See David Calabro, “The Divine Handclasp in the Hebrew Bible and in Near Eastern Iconography,” in Temple Insights: Proceedings of the Interpreter Matthew B. Brown Memorial Conference, “The Temple on Mount Zion,” 22 September 2012, ed. William J. Hamblin and David Rolph Seely (Orem, UT: The Interpreter Foundation; Salt Lake City: Eborn Books, 2014), 25–66. Further information at https://interpreterfoundation.org/books/temple-insights/.]

The topic of this paper is the form and meaning of a gesture mentioned in the Hebrew Bible: a handclasp exchanged between God and his human servant, a gesture I refer to as the “divine handclasp.”1 Taken together with comparative evidence, the contexts in which this gesture [Page 38]occurs suggest that it had a place in ancient Israelite temple worship, perhaps as a ritual gesture performed with the help of a priest who stood as proxy for God.2 Whether or not a concrete gesture is described, biblical references to the divine handclasp are profound expressions of close interaction with Deity, a concept that was rooted in the rites of the temple.

The divine handclasp has been interpreted in various ways. Mitchell Dahood considers it a means of reception into the divine council and ultimately of assumption into eternal life.3 John Eaton posits that it refers figuratively to God’s favor and aid rendered to the king during his reign.4 Both of these ideas are picked up by Othmar Keel, who further suggests that the divine handclasp was part of an ancient Israelite coronation ceremony like those of Egypt and Mesopotamia.5 Implicit in many of the suggestions on the meaning of this gesture are assumptions about the gesture’s form, such as the direction in which the participants face and whether the right or left hands are used. For example, in their discussions of the divine handclasp, both Eaton and Keel refer to a Hittite relief showing a god leading a king by the hand.6 In this relief, the god’s left hand grasps the king’s right, and the king faces the same direction as the god (see illustration and discussion below). Accordingly, the interpretations of Eaton and Keel presuppose that biblical references to God grasping the king’s hand refer to leading by the hand.

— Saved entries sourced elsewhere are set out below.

(* ===== verification/Pairing.v ===== *)
(** * Device pairing ([weld-hoist-core/src/session/pairing.rs])

    One worker decides who is trusted. A local user invites, a peer claims the invitation
    with its token, the user compares a verification code and approves; the approved
    device is stored, and its connections are admitted until it is revoked. Storage is an
    interface; permits and transports are those of Access and Admission. *)

From S2P Require Import Prelude OrdMap Ids Access Admission Devices.

Definition INVITATION_LIFETIME : duration := from_secs 120.
Definition MAX_DEVICES : nat := 32.
Definition MAX_CONNECTIONS : nat := 8.
Definition MAX_REQUESTS : nat := 64.

Abbreviation DeviceMap := (gmap string PairedDevice).

(** [validate_label] and [validate_name] *)
Definition validate_label (value : string) (maximum : nat) : outcome unit :=
  ensure (valid_label maximum value) "identity and device labels must be bounded nonempty text without controls".
Definition validate_name (value : string) : outcome unit := validate_label value 80.

(** [TrustStorage]: the database of trusted devices. [save] replaces it as a whole; when
    it reports an error the database is the old or the new one. *)
Class TrustStorage (S : Type) := {
  load : S -> outcome DeviceMap;
  save : DeviceMap -> S -> S * outcome unit;
  save_ret : forall d s s', save d s = (s', Ret tt) -> load s' = Ret d;
  save_other : forall d s s' r, save d s = (s', r) -> load s' = load s \/ load s' = Ret d;
}.

(** [format!("{byte:02X}")] over the bytes. *)
Definition hex_digit (n : Z) : Ascii.ascii :=
  Ascii.ascii_of_N (Z.to_N (if n <? 10 then 48 + n else 55 + n)).
Fixpoint hex_bytes (bytes : list Z) : string :=
  match bytes with
  | [] => EmptyString
  | b :: bytes => String (hex_digit (b / 16)) (String (hex_digit (b mod 16)) (hex_bytes bytes))
  end.

(** ** Approvals

    The channel that tells a claimant of the decision outlives its command: it is a
    number, its receiver is dropped or waits, and at most one answer is sent. *)
Record Approvals := MkApprovals { next_approval : Z; waiting : gset Z; confirmed : gset Z }.
Definition reply_channel (a : Approvals) : Approvals * Z :=
  (MkApprovals (next_approval a + 1) ({[next_approval a]} ∪ waiting a) (confirmed a), next_approval a).
Definition abandon (i : Z) (a : Approvals) : Approvals :=
  MkApprovals (next_approval a) (waiting a ∖ {[i]}) (confirmed a).
(** [answer.send(true)], whose failure the caller ignores. *)
Definition confirm (i : Z) (a : Approvals) : Approvals :=
  if bool_decide (i ∈ waiting a)
  then MkApprovals (next_approval a) (waiting a) ({[i]} ∪ confirmed a) else a.

Record PairingClaim := MkClaim { candidate : PairingCandidate; approval : Z; claim_expires : instant }.

(** ** State *)
Record Invitation := MkInvitation {
  token : list Z;
  expires : instant;
  claimant : option (PairingCandidate * Z);
}.
Record AdmittedPeer := MkAdmission { admitted_identity : string; admitted_access : Z; connection : Z }.
#[export] Instance AdmittedPeer_connected : Connected AdmittedPeer :=
  {| access_of := admitted_access; connection_of := connection |}.

(** [published_devices] and [stopped] are the [Published] half, which handles of the
    authority read; [world] and [approvals] are what the worker shares with its peers. *)
Record State (S L : Type) := MkState {
  storage : S;
  devices : DeviceMap;
  unsaved_revocations : gset string;
  invitation : option Invitation;
  admissions : list AdmittedPeer;
  own_namespace : string;
  stopped : bool;
  published_devices : DeviceMap;
  world : World L;
  approvals : Approvals;
}.
Arguments MkState {S L}.
Arguments storage {S L} s.
Arguments devices {S L} s.
Arguments unsaved_revocations {S L} s.
Arguments invitation {S L} s.
Arguments admissions {S L} s.
Arguments own_namespace {S L} s.
Arguments stopped {S L} s.
Arguments published_devices {S L} s.
Arguments world {S L} s.
Arguments approvals {S L} s.

Section Pairing.
Context {S L : Type} `{TrustStorage S} `{ConnectionControl L}.
Abbreviation state := (State S L).

Definition set_invitation (i : option Invitation) (s : state) : state :=
  MkState (storage s) (devices s) (unsaved_revocations s) i (admissions s) (own_namespace s) (stopped s)
    (published_devices s) (world s) (approvals s).
Definition set_admissions (l : list AdmittedPeer) (w : World L) (s : state) : state :=
  MkState (storage s) (devices s) (unsaved_revocations s) (invitation s) l (own_namespace s) (stopped s)
    (published_devices s) w (approvals s).
Definition set_approvals (a : Approvals) (s : state) : state :=
  MkState (storage s) (devices s) (unsaved_revocations s) (invitation s) (admissions s) (own_namespace s)
    (stopped s) (published_devices s) (world s) a.
Definition set_trust (st : S) (d : DeviceMap) (u : gset string) (s : state) : state :=
  MkState st d u (invitation s) (admissions s) (own_namespace s) (stopped s) (published_devices s) (world s)
    (approvals s).
Definition set_stopped (s : state) : state :=
  MkState (storage s) (devices s) (unsaved_revocations s) (invitation s) (admissions s) (own_namespace s) true
    (published_devices s) (world s) (approvals s).
(** [Published::replace] *)
Definition publish (s : state) : state :=
  MkState (storage s) (devices s) (unsaved_revocations s) (invitation s) (admissions s) (own_namespace s)
    (stopped s) (devices s) (world s) (approvals s).

(** [self.admissions.retain(keep)]: an [Admission] that is dropped retires its connection. *)
Definition retain_admissions (keep : AdmittedPeer -> World L -> bool) (s : state) : state :=
  let '(l, w) := retain keep (admissions s) (world s) in set_admissions l w s.

(** [State::expire] *)
Definition expire (now : instant) (s : state) : state :=
  let s := if is_some_and (invitation s) (fun i => expires i <=? now) then set_invitation None s else s in
  retain_admissions usable s.

(** [State::check_peer] *)
Definition check_peer (p : AuthenticatedPeer) (s : state) : outcome unit :=
  ensure (bool_decide (namespace p = own_namespace s)) "authentication namespace differs".

(** [State::invite], from what the operating system's generator returns for 32 bytes. *)
Definition invite (now : instant) (random : outcome (list Z)) (s : state) : state * outcome (list Z) :=
  match random with
  | Ret bytes => (set_invitation (Some (MkInvitation bytes (now + INVITATION_LIFETIME) None)) s, Ret bytes)
  | Fail e => (s, Fail e)
  | Panic => (s, Panic)
  end.

(** The bits in which two tokens differ. *)
Definition mismatch (a b : list Z) : Z := foldl (fun sum p => Z.lor sum (Z.lxor p.1 p.2)) 0 (zip a b).

(** [State::claim]: the checks and the code, then the claim. *)
Definition claim_checks (p : AuthenticatedPeer) (given : list Z) (nm : string) (random : outcome (list Z))
    (s : state) : outcome (Invitation * list Z) :=
  _ ← check_peer p s;
  _ ← validate_name nm;
  i ← opt_context (invitation s) "pairing invitation expired or absent";
  _ ← ensure (match claimant i with None => true | Some _ => false end) "pairing invitation already claimed";
  _ ← ensure (mismatch (token i) given =? 0) "invalid pairing invitation";
  bytes ← random;
  Ret (i, bytes).
Definition claim (p : AuthenticatedPeer) (given : list Z) (nm : string) (random : outcome (list Z)) (s : state)
    : state * outcome PairingClaim :=
  match claim_checks p given nm random s with
  | Ret (i, bytes) =>
      let c := MkCandidate (peer_identity p) nm (hex_bytes bytes) in
      let '(a, answer) := reply_channel (approvals s) in
      (set_approvals a
         (set_invitation (Some (MkInvitation (replicate (length (token i)) 0) (expires i) (Some (c, answer)))) s),
       Ret (MkClaim c answer (expires i)))
  | Fail e => (s, Fail e)
  | Panic => (s, Panic)
  end.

My purpose in this paper is to investigate what we can responsibly say about this gesture’s form and meaning based on the biblical texts in which it is mentioned and on a comparison of these texts with Near Eastern iconography. I will begin by reviewing the eleven occurrences of this gesture in the Hebrew Bible and pointing out clues to the form of the gesture in these passages; I will then review the evidence from iconography. After we have established the form of the gesture to the extent possible, I will conclude with some observations about what this implies for the meaning of the gesture.

Clues to the Gesture’s Form from Textual Sources

The divine handclasp is mentioned twice in the Psalms using the Hebrew verb ʾḥz, meaning “grasp.”7

 

Psalm 73:23-24 I am with you always; you have grasped my right hand [ʾḥzt byd-ymyny]. You guide me with your counsel and will afterwards receive me to glory.8
[Page 39]Psalm 139:9-10 I will ascend with the wings of dawn, I will dwell at the distant horizon of the sea. / Even there your hand will guide me, your right hand will grasp me [wtʾḥzny ymynk].

The fact that the gesture in both of these passages is parallel to a verb of motion (hnḥh—“lead, guide, conduct”) has led most interpreters to assume that the gesture is one of leading by the hand. This is especially clear in Dahood’s translation of Psalm 73:24: “Into your council lead me, and with glory take me to yourself.”9 However, as will be shown below, comparison with other passages argues against this interpretation and causes us to reevaluate the meaning in these Psalms passages. Both Psalm 73 and Psalm 139 happen to have thematic and linguistic connections to wisdom literature,10 and from this perspective, one might suggest that rather than referring to physical motion, hnḥh has the sense of “instruct,” as it sometimes does in Proverbs.11 The parallelism would then call attention not to the gesture’s function of transporting the Psalmist, but to its function as a means of imparting knowledge. The symbolism of God’s hand as an agent of instruction can be found elsewhere in the Psalms and in other parts of the Hebrew Bible (see Psalm 45:5; Job 27:11; Isaiah 8:11; see also Psalms 18:34; 144:1).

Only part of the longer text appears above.